Content starts

Example range_examples :
  Py.range 3 = [0; 1; 2] /\ Py.range 0 = [] /\ Py.range (-2) = [].
Proof. repeat split; reflexivity. Qed.

Example total_pages_of_the_bar :
  result (get_total_pages (__init__ (two_pages full_page full_page) None))
  = Ok 2.
Proof. reflexivity. Qed.

Example lookup_index_error :
  result (pagination_lookup (__init__ (mkBrowser ["next"] [full_page] 0) None))
  = Raise IndexError.
Proof. reflexivity. Qed.

Example broken_item_on_a_page :
  map id (written (events (main (two_pages (broken :: short_page) full_page)
                                None)))
  = map Z.of_nat (seq 1 15).
Proof. vm_compute. reflexivity. Qed.

Ltac eight l L :=
  do 8 (destruct l as [|? l]; [discriminate L|]);
  destruct l; [clear L|discriminate L].

Lemma well_formed_item (it : Item) :
  well_formed it = true -> exists t a g, it = item t a g.
Proof.
  destruct it as [[|] [t|] [a|] [g|]]; try discriminate.
  intros _. exists t, a, g. reflexivity.
Qed.

Ltac well_formed_items W :=
  simpl in W;
  repeat match type of W with
    | (well_formed ?it && _)%bool = true =>
        let H := fresh "H" in
        apply andb_prop in W; destruct W as [H W];
        apply well_formed_item in H; destruct H as (? & ? & ? & ->)
    end.

(** C6.  A carousel of two pages, each showing exactly 8 well-formed items,
    run with no file on disk: the file ends as the header row followed by
    16 data rows, ids 1 to 16 in order, page number 1 on the first 8 and 2
    on the next 8. *)
Theorem C6_two_full_pages (p1 p2 : list Item) :
  List.length p1 = 8%nat ->
  List.length p2 = 8%nat ->
  forallb well_formed (p1 ++ p2) = true ->
  let tracks := tracks_from 1 1 p1 ++ tracks_from 9 2 p2 in
  csv_file (final (main (two_pages p1 p2) None))
  = Some (Track_fields :: map track_row tracks)
  /\ List.length tracks = 16%nat
  /\ map id tracks = map Z.of_nat (seq 1 16)
  /\ map page tracks = repeat 1 8 ++ repeat 2 8.
Proof.
  intros L1 L2 W. eight p1 L1. eight p2 L2.
  well_formed_items W. clear W.
  lazy -[Py.strip]. repeat split; reflexivity.
Qed.

(** C1: the run on a two-page carousel whose first page shows 7 items.  The
    iteration prints the warning for 7 items on page 1 and ends at
    [continue]: no sub-element is looked up, nothing is written, but no
    click is made either, so the second iteration meets the same 7 items
    and the run ends with the carousel still on its first page. *)
Theorem C1_mismatch_skips_the_click :
  let o := main (two_pages short_page full_page) None in
  result o = Ok tt
  /\ printed (events o)
     = [LogExpectedTracks 8 7 1; LogExpectedTracks 8 7 2; LogBrowserClosed]
  /\ lookups (events o) = 0%nat
  /\ opens (events o) = 0%nat
  /\ clicks (events o) = 0%nat
  /\ current (browser (final o)) = 0%nat
  /\ csv_file (final o) = None.
Proof. vm_compute. repeat split; reflexivity. Qed.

Content ends

→ TRY IT:
Nothing may be dropped or altered; repeat every record in full.

→ RESPONSE TO THIS TASK:
Example range_examples :
  Py.range 3 = [0; 1; 2] /\ Py.range 0 = [] /\ Py.range (-2) = [].
Proof. repeat split; reflexivity. Qed.

Example total_pages_of_the_bar :
  result (get_total_pages (__init__ (two_pages full_page full_page) None))
  = Ok 2.
Proof. reflexivity. Qed.

Example lookup_index_error :
  result (pagination_lookup (__init__ (mkBrowser ["next"] [full_page] 0) None))
  = Raise IndexError.
Proof. reflexivity. Qed.

Example broken_item_on_a_page :
  map id (written (events (main (two_pages (broken :: short_page) full_page)
                                None)))
  = map Z.of_nat (seq 1 15).
Proof. vm_compute. reflexivity. Qed.

Ltac eight l L :=
  do 8 (destruct l as [|? l]; [discriminate L|]);
  destruct l; [clear L|discriminate L].

Lemma well_formed_item (it : Item) :
  well_formed it = true -> exists t a g, it = item t a g.
Proof.
  destruct it as [[|] [t|] [a|] [g|]]; try discriminate.
  intros _. exists t, a, g. reflexivity.
Qed.

Ltac well_formed_items W :=
  simpl in W;
  repeat match type of W with
    | (well_formed ?it && _)%bool = true =>
        let H := fresh "H" in
        apply andb_prop in W; destruct W as [H W];
        apply well_formed_item in H; destruct H as (? & ? & ? & ->)
    end.

(** C6.  A carousel of two pages, each showing exactly 8 well-formed items,
    run with no file on disk: the file ends as the header row followed by
    16 data rows, ids 1 to 16 in order, page number 1 on the first 8 and 2
    on the next 8. *)
Theorem C6_two_full_pages (p1 p2 : list Item) :
  List.length p1 = 8%nat ->
  List.length p2 = 8%nat ->
  forallb well_formed (p1 ++ p2) = true ->
  let tracks := tracks_from 1 1 p1 ++ tracks_from 9 2 p2 in
  csv_file (final (main (two_pages p1 p2) None))
  = Some (Track_fields :: map track_row tracks)
  /\ List.length tracks = 16%nat
  /\ map id tracks = map Z.of_nat (seq 1 16)
  /\ map page tracks = repeat 1 8 ++ repeat 2 8.
Proof.
  intros L1 L2 W. eight p1 L1. eight p2 L2.
  well_formed_items W. clear W.
  lazy -[Py.strip]. repeat split; reflexivity.
Qed.

(** C1: the run on a two-page carousel whose first page shows 7 items.  The
    iteration prints the warning for 7 items on page 1 and ends at
    [continue]: no sub-element is looked up, nothing is written, but no
    click is made either, so the second iteration meets the same 7 items
    and the run ends with the carousel still on its first page. *)
Theorem C1_mismatch_skips_the_click :
  let o := main (two_pages short_page full_page) None in
  result o = Ok tt
  /\ printed (events o)
     = [LogExpectedTracks 8 7 1; LogExpectedTracks 8 7 2; LogBrowserClosed]
  /\ lookups (events o) = 0%nat
  /\ opens (events o) = 0%nat
  /\ clicks (events o) = 0%nat
  /\ current (browser (final o)) = 0%nat
  /\ csv_file (final o) = None.
Proof. vm_compute. repeat split; reflexivity. Qed.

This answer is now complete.